* **Exercise details**:
In the data below, find the line containing "(** *** Calls: the", then set down that line and every later line up to and including the line containing "(Value.I64 <$> zs) s", exactly.

* **Records for the task**:
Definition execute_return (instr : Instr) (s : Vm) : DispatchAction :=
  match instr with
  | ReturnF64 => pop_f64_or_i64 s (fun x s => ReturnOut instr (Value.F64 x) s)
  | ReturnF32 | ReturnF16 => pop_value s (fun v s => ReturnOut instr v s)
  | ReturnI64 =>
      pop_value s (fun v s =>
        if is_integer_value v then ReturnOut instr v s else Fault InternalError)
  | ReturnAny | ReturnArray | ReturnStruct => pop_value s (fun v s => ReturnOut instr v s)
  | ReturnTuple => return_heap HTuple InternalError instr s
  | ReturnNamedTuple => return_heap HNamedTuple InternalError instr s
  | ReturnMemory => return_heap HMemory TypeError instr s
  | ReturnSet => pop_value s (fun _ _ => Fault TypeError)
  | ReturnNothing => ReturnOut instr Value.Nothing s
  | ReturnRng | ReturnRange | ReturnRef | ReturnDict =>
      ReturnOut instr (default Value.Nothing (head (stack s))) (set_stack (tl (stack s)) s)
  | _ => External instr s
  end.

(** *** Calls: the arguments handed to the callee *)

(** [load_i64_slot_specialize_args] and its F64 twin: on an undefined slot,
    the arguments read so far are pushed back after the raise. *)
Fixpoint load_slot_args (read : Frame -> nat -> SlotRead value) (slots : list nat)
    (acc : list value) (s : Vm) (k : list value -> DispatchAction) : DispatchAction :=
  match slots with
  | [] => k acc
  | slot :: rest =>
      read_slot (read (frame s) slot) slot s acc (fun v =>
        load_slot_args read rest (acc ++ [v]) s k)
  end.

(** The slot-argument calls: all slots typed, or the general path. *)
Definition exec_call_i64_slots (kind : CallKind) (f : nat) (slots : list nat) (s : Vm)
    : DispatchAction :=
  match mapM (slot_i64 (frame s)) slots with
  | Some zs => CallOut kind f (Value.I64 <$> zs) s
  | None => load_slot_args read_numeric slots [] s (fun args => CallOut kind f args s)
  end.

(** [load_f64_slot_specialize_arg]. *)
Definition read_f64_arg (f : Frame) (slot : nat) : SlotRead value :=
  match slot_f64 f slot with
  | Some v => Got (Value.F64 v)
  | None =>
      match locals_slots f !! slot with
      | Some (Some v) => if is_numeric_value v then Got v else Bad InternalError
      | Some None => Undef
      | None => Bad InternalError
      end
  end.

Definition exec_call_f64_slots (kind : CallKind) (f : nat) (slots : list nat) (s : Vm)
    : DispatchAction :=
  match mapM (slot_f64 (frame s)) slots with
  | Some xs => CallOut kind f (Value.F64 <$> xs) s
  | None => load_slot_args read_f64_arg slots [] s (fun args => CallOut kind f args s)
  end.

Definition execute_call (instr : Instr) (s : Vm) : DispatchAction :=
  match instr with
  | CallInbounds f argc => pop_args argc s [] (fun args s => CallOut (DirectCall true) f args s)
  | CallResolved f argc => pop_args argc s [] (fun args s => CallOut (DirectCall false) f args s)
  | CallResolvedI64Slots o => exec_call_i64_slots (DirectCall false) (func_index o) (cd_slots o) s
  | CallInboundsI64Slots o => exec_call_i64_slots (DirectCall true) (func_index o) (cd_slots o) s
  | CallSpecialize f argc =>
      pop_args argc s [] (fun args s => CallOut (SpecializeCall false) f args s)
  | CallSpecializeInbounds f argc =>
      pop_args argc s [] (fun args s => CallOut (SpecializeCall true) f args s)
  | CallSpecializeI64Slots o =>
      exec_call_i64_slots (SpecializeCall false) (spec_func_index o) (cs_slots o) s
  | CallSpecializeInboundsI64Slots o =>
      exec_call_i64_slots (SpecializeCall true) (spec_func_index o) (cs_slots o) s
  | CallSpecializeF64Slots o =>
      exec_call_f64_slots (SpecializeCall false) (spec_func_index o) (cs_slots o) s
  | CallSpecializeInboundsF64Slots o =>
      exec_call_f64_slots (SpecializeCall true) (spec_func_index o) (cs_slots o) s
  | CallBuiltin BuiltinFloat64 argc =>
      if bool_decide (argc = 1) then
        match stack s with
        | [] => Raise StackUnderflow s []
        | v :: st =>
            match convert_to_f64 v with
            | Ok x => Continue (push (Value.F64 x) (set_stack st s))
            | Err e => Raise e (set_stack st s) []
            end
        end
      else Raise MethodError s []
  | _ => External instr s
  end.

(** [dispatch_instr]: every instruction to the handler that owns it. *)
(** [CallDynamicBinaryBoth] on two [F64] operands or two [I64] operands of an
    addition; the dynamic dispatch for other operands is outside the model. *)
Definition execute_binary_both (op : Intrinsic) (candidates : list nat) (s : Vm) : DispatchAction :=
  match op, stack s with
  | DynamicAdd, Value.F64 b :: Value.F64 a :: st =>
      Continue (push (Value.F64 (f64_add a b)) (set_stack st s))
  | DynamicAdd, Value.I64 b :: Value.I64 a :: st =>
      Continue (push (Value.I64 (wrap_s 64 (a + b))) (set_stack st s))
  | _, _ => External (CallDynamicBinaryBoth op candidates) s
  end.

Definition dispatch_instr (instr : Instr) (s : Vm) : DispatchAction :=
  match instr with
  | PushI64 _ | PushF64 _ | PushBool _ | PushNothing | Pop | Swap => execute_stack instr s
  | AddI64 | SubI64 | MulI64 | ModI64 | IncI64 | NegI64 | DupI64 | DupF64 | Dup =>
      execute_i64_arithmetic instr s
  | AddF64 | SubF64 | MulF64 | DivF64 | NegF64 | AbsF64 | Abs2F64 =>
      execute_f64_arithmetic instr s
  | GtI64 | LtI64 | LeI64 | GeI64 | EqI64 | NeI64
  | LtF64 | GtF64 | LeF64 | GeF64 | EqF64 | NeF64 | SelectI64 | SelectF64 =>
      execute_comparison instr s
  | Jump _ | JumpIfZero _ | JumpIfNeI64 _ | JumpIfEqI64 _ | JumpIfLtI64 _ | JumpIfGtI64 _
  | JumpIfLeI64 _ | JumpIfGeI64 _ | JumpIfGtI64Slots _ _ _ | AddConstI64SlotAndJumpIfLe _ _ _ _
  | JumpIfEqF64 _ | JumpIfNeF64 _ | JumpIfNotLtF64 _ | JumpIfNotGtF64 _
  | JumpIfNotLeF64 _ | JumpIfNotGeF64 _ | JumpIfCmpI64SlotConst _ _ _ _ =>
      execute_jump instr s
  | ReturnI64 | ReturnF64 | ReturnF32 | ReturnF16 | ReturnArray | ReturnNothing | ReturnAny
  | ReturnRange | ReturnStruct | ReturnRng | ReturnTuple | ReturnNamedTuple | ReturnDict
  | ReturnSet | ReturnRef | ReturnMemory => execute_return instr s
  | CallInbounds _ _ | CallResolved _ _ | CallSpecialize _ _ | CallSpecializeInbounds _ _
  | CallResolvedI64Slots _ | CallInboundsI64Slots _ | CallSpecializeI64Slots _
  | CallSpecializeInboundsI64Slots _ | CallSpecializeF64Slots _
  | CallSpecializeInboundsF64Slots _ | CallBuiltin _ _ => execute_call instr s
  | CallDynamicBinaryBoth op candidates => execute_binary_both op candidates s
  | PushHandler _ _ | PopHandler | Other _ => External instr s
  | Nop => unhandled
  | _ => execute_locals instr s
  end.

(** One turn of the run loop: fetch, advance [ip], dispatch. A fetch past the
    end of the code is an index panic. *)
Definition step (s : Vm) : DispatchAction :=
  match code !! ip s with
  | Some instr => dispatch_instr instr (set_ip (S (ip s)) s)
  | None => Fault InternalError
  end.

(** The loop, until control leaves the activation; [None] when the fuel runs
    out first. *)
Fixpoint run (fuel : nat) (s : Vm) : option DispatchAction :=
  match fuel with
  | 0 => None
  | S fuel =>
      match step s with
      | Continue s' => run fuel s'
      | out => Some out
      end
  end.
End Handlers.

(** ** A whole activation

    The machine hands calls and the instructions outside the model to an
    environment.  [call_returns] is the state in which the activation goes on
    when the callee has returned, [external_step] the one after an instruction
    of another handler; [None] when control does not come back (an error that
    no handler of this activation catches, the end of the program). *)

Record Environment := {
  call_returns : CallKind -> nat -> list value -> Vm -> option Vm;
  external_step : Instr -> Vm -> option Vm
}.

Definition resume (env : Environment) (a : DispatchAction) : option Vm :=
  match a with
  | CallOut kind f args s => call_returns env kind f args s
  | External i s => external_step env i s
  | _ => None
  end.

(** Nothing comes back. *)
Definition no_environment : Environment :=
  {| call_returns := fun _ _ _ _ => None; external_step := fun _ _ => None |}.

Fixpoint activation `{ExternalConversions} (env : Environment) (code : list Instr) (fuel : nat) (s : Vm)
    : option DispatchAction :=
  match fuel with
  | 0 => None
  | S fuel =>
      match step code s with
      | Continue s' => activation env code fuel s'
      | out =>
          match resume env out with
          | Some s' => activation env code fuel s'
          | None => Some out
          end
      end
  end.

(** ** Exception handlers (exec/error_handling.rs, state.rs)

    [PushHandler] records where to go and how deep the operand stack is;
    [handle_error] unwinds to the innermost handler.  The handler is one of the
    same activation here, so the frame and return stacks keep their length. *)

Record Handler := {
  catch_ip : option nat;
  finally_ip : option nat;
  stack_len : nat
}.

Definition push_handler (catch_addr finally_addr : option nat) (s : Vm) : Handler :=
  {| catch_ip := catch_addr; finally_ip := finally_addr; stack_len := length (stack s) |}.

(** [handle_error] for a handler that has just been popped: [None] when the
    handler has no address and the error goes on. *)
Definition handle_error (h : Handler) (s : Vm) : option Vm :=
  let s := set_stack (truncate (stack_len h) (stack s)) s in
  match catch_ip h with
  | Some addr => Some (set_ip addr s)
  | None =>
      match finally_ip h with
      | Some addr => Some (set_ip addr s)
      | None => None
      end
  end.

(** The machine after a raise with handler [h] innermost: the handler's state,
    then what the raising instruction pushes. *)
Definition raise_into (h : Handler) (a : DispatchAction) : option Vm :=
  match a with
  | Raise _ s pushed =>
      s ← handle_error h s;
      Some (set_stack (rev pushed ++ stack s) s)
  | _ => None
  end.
---
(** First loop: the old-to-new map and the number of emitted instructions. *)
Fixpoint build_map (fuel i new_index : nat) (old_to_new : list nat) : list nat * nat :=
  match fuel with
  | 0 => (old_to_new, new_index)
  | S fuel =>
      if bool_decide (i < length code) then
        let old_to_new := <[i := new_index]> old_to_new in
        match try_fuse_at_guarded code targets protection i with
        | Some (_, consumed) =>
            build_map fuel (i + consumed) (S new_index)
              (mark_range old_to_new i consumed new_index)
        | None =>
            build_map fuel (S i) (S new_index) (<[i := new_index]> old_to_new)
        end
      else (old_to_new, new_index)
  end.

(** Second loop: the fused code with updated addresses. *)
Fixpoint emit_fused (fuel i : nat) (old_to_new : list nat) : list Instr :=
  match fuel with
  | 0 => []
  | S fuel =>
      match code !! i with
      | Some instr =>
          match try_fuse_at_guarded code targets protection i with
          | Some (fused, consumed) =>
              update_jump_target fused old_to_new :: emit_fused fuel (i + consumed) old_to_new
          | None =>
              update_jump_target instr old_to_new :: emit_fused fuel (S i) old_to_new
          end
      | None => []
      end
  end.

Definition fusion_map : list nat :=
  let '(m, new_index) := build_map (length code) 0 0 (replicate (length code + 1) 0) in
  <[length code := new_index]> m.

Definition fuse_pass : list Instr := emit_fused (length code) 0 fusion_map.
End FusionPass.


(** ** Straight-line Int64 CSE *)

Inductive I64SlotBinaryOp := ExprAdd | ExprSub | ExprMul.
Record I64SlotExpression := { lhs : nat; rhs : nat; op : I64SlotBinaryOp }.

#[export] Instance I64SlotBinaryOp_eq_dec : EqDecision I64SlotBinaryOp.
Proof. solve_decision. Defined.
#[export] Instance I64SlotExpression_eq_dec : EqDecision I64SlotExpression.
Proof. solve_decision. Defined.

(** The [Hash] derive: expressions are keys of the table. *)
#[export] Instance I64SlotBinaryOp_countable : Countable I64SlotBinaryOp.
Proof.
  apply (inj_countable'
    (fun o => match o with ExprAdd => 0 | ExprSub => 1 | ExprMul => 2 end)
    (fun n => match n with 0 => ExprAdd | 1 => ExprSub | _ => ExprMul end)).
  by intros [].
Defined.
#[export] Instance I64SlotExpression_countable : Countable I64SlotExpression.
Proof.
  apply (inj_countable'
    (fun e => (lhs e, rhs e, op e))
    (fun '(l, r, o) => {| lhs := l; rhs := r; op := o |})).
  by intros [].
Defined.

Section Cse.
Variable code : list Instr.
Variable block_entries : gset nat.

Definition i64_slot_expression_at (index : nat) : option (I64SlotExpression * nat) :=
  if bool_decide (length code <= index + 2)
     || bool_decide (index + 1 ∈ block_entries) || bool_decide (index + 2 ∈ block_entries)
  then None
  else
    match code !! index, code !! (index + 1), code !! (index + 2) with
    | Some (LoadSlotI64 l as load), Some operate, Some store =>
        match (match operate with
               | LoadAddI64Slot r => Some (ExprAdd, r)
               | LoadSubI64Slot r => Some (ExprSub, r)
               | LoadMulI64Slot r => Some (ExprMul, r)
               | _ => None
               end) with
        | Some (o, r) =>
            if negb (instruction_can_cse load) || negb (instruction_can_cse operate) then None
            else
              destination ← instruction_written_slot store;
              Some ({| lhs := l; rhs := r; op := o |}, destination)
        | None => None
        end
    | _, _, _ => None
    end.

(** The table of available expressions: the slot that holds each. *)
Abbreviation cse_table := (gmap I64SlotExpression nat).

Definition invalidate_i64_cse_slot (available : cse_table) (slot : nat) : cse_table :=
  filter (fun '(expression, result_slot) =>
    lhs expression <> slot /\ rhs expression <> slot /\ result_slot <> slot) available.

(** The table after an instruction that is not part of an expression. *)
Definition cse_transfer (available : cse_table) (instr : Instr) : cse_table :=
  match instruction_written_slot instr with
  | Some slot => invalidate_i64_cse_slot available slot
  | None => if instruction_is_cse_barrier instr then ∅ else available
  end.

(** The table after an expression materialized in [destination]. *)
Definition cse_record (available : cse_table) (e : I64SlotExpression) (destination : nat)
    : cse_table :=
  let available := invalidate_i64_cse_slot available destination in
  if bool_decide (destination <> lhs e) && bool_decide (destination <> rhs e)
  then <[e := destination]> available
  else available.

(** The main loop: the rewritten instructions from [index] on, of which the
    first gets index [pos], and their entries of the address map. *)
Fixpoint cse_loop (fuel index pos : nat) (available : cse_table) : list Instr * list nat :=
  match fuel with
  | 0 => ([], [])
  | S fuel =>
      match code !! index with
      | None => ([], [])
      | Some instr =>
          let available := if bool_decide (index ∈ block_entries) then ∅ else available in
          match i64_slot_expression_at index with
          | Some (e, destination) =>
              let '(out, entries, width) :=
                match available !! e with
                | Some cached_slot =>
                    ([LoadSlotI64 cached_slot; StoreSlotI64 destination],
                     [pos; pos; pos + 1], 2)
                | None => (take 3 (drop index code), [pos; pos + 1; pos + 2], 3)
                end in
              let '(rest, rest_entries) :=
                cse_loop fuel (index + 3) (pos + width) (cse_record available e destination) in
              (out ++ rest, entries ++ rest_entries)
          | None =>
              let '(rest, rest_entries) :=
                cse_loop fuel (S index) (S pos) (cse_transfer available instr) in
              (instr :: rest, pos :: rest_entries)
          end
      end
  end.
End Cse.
* * *
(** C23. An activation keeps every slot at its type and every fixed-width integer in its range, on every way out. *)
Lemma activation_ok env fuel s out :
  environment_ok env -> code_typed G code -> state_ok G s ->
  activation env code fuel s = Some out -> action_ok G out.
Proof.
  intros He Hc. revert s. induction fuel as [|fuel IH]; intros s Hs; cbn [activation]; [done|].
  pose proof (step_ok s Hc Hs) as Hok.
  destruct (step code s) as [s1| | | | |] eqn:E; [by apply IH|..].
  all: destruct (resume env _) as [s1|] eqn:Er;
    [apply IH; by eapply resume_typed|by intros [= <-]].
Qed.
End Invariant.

* **Written solution**:
(** *** Calls: the arguments handed to the callee *)

(** [load_i64_slot_specialize_args] and its F64 twin: on an undefined slot,
    the arguments read so far are pushed back after the raise. *)
Fixpoint load_slot_args (read : Frame -> nat -> SlotRead value) (slots : list nat)
    (acc : list value) (s : Vm) (k : list value -> DispatchAction) : DispatchAction :=
  match slots with
  | [] => k acc
  | slot :: rest =>
      read_slot (read (frame s) slot) slot s acc (fun v =>
        load_slot_args read rest (acc ++ [v]) s k)
  end.

(** The slot-argument calls: all slots typed, or the general path. *)
Definition exec_call_i64_slots (kind : CallKind) (f : nat) (slots : list nat) (s : Vm)
    : DispatchAction :=
  match mapM (slot_i64 (frame s)) slots with
  | Some zs => CallOut kind f (Value.I64 <$> zs) s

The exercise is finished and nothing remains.